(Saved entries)
::::::::

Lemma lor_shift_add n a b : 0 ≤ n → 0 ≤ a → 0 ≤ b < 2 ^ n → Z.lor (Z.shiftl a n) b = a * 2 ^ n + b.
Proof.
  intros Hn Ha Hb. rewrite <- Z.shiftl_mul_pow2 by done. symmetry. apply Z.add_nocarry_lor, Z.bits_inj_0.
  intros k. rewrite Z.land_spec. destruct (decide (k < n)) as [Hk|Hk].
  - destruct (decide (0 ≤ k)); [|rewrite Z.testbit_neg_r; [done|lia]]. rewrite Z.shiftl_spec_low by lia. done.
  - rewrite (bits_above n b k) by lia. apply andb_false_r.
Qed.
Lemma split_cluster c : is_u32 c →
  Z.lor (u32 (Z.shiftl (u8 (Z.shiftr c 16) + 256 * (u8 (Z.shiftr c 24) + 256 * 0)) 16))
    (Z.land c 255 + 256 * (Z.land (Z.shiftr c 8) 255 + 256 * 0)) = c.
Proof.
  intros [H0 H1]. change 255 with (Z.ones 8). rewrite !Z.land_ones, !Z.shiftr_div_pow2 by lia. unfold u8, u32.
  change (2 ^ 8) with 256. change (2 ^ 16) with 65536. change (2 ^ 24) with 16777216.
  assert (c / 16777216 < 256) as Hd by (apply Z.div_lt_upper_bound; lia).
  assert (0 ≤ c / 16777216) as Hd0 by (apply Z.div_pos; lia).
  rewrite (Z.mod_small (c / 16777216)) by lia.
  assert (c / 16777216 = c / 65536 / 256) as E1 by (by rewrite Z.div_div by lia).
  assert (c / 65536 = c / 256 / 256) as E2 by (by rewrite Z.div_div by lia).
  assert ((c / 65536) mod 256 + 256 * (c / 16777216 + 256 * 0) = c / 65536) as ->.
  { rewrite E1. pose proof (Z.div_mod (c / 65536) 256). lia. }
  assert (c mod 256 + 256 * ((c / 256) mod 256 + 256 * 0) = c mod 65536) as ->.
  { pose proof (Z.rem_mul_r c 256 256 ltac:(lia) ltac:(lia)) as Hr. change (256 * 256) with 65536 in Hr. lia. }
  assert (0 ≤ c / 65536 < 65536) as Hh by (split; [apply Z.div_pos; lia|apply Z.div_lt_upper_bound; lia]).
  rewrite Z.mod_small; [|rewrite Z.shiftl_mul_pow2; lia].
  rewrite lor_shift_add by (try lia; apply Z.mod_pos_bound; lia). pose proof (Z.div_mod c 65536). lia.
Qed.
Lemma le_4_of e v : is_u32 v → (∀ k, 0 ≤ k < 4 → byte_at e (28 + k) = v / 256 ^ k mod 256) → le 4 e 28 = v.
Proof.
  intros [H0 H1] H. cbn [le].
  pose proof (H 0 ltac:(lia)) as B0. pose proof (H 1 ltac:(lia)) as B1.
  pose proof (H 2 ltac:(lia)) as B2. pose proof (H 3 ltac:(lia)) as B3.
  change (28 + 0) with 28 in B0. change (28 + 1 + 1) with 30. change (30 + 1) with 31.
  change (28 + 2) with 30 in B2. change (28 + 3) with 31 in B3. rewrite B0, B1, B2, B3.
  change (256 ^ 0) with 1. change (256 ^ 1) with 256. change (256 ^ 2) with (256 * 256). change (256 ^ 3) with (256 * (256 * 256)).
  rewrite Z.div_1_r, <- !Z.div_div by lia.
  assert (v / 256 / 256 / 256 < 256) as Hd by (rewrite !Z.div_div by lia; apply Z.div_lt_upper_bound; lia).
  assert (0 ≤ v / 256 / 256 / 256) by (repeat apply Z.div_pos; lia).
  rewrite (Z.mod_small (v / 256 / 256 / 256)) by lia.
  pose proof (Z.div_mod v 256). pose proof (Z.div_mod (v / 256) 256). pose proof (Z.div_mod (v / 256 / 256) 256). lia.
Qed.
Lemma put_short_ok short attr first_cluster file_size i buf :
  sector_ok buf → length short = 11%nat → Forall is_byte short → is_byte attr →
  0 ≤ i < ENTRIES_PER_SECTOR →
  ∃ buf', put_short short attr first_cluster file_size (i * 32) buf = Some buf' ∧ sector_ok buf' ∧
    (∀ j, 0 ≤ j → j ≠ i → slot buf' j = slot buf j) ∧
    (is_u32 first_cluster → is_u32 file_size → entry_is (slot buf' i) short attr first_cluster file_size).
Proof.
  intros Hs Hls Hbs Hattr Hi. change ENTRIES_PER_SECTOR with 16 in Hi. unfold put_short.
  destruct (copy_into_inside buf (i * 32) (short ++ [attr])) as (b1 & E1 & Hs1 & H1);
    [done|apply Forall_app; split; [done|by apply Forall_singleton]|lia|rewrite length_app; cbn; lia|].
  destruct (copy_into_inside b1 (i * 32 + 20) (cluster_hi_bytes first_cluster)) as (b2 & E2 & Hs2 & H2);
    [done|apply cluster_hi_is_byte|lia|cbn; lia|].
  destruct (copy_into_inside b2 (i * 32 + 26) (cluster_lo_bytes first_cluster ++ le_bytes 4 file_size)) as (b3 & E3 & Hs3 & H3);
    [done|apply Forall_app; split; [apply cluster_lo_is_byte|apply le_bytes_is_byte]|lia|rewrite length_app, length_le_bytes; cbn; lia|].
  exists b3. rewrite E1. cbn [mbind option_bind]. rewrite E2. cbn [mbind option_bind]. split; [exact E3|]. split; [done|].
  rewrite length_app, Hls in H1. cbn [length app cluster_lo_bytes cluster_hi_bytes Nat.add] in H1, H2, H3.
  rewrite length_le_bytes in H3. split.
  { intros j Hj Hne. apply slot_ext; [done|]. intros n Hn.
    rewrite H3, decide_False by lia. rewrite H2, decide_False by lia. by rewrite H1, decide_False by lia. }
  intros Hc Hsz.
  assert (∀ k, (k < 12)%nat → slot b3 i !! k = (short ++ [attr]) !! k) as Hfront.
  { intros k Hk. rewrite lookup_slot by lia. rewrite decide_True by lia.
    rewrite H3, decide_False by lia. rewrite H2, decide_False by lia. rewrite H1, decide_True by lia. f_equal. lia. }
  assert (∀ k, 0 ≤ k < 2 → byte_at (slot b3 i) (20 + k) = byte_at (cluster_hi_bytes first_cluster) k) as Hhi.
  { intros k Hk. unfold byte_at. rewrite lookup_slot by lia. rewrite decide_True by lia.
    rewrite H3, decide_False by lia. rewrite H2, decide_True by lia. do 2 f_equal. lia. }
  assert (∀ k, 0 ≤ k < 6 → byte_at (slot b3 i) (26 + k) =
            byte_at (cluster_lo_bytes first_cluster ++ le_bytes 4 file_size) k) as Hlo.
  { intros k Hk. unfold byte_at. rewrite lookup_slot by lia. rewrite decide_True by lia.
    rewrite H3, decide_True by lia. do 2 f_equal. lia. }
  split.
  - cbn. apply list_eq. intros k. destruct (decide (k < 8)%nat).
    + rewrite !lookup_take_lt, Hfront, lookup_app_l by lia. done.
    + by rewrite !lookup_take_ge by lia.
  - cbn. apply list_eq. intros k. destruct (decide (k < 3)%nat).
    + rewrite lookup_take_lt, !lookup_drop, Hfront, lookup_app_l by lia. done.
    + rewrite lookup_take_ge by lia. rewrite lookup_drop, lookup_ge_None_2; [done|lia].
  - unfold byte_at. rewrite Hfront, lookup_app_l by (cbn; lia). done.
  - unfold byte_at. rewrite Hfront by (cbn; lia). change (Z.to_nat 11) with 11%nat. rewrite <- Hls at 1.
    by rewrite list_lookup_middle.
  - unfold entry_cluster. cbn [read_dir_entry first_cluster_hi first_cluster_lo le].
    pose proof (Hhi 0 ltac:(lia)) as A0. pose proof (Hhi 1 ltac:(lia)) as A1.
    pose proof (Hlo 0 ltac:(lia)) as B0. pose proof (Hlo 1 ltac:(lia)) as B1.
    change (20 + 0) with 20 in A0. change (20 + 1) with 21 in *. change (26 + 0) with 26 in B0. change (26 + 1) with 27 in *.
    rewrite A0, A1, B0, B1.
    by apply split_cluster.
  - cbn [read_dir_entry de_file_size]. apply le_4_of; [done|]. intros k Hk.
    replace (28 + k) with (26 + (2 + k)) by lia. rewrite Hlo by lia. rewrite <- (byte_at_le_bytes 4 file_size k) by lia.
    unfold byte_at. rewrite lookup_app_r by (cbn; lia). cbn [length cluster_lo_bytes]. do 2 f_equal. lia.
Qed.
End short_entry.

::::::::

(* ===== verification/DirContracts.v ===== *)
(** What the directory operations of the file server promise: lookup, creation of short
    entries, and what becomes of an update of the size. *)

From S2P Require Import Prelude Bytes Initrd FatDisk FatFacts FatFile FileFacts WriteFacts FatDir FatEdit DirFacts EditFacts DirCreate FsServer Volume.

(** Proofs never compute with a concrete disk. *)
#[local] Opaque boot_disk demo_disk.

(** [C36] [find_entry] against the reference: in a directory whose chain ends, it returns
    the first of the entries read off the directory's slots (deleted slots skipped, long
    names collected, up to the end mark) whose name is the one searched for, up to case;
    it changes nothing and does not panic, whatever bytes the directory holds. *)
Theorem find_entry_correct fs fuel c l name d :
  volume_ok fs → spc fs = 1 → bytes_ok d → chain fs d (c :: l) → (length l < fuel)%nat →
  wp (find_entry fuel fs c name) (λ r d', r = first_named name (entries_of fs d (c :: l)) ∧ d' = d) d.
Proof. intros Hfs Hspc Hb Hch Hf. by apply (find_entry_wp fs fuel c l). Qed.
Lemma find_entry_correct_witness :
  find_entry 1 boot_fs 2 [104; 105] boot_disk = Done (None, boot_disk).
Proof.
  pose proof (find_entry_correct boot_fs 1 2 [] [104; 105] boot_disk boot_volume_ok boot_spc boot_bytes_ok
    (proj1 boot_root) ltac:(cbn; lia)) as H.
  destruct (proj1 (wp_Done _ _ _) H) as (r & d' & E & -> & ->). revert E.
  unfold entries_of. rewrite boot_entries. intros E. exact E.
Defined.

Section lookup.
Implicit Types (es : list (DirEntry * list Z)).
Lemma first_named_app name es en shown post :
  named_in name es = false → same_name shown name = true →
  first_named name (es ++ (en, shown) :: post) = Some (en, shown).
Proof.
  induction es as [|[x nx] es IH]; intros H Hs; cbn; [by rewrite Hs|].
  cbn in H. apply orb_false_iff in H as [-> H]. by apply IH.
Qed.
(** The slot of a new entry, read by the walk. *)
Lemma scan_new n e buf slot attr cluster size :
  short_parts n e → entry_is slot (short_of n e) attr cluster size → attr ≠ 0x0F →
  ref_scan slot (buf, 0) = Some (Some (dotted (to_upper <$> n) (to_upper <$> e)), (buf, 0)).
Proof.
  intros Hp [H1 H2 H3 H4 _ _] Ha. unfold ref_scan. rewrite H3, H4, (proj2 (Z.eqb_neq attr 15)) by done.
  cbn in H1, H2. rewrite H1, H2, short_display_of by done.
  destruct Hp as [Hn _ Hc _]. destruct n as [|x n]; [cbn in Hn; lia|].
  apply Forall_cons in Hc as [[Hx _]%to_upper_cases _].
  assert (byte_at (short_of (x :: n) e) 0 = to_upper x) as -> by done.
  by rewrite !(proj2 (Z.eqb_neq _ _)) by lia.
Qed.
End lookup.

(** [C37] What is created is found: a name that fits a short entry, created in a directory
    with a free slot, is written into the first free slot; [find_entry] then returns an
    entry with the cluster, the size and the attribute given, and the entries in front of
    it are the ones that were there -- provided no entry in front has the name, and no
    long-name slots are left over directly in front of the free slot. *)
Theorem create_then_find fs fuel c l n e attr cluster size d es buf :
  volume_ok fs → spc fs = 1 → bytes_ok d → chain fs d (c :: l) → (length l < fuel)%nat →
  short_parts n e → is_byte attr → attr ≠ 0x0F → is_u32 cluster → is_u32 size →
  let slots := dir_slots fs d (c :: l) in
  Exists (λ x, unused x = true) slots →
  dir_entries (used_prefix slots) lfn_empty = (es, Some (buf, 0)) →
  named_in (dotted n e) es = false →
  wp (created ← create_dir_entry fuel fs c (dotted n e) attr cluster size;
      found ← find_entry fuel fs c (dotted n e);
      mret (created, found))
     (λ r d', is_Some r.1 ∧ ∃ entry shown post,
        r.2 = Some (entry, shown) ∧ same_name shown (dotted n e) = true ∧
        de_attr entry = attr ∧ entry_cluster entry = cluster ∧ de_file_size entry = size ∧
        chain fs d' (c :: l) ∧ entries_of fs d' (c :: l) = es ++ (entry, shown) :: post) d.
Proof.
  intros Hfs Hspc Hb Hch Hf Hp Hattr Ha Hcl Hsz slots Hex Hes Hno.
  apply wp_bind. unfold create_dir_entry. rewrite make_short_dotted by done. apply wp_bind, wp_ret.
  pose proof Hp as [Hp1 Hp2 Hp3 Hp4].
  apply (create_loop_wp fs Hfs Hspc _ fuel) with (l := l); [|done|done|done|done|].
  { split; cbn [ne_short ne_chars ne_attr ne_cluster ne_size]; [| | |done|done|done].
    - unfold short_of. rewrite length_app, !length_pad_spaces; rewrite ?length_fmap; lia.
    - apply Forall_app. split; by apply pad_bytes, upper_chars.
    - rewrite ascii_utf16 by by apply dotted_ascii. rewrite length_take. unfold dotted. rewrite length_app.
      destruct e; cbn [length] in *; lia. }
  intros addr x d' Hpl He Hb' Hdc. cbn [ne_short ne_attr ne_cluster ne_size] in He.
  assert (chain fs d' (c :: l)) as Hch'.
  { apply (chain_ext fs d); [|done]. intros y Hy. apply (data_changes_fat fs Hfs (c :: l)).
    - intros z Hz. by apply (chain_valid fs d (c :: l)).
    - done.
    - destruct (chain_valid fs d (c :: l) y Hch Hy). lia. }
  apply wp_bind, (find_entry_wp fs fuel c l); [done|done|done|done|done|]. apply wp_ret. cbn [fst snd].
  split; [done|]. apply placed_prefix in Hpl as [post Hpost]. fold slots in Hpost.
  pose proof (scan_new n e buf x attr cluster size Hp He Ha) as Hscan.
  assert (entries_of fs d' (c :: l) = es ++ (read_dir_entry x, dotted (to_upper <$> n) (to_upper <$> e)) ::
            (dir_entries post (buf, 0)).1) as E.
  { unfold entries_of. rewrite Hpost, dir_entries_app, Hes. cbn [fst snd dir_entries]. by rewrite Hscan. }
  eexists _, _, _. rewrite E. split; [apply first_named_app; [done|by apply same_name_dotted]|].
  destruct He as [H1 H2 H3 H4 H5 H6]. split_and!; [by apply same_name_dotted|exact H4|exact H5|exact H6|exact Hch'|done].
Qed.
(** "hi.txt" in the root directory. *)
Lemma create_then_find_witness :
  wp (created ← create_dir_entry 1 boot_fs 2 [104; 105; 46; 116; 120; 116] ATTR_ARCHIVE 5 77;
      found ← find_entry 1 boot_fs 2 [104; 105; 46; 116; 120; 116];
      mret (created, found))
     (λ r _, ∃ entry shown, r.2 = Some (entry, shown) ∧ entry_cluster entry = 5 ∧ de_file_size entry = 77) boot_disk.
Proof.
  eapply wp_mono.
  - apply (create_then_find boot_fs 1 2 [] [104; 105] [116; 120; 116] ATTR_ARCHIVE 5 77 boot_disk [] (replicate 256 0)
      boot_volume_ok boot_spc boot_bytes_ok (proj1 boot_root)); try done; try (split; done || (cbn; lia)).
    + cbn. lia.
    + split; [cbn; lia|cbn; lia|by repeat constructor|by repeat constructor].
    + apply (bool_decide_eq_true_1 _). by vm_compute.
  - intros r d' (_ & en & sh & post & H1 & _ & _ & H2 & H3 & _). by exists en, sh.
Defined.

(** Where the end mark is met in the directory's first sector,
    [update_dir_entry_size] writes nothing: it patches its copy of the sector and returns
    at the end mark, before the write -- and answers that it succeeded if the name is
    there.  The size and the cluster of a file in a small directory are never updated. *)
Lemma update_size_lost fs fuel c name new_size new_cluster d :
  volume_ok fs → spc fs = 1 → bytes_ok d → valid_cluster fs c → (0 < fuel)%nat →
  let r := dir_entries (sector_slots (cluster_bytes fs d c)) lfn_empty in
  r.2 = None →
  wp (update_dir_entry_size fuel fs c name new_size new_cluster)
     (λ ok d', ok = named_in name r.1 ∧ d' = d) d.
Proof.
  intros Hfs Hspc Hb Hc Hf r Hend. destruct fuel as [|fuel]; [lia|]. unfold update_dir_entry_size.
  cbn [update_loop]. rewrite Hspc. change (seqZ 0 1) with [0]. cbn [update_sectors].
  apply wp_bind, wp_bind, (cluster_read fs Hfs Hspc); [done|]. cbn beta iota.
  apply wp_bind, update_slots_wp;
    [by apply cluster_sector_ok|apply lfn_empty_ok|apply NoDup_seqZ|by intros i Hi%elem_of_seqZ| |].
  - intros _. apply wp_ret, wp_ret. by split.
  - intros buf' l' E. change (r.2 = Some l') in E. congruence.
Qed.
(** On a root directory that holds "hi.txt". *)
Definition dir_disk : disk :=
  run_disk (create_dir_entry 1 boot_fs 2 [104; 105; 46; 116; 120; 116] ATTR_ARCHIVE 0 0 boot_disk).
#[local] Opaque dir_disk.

::::::::

Filter the records above for "created" and copy every matching line.

Output for this task
(** [C37] What is created is found: a name that fits a short entry, created in a directory
  wp (created ← create_dir_entry fuel fs c (dotted n e) attr cluster size;
      mret (created, found))
  wp (created ← create_dir_entry 1 boot_fs 2 [104; 105; 46; 116; 120; 116] ATTR_ARCHIVE 5 77;
      mret (created, found))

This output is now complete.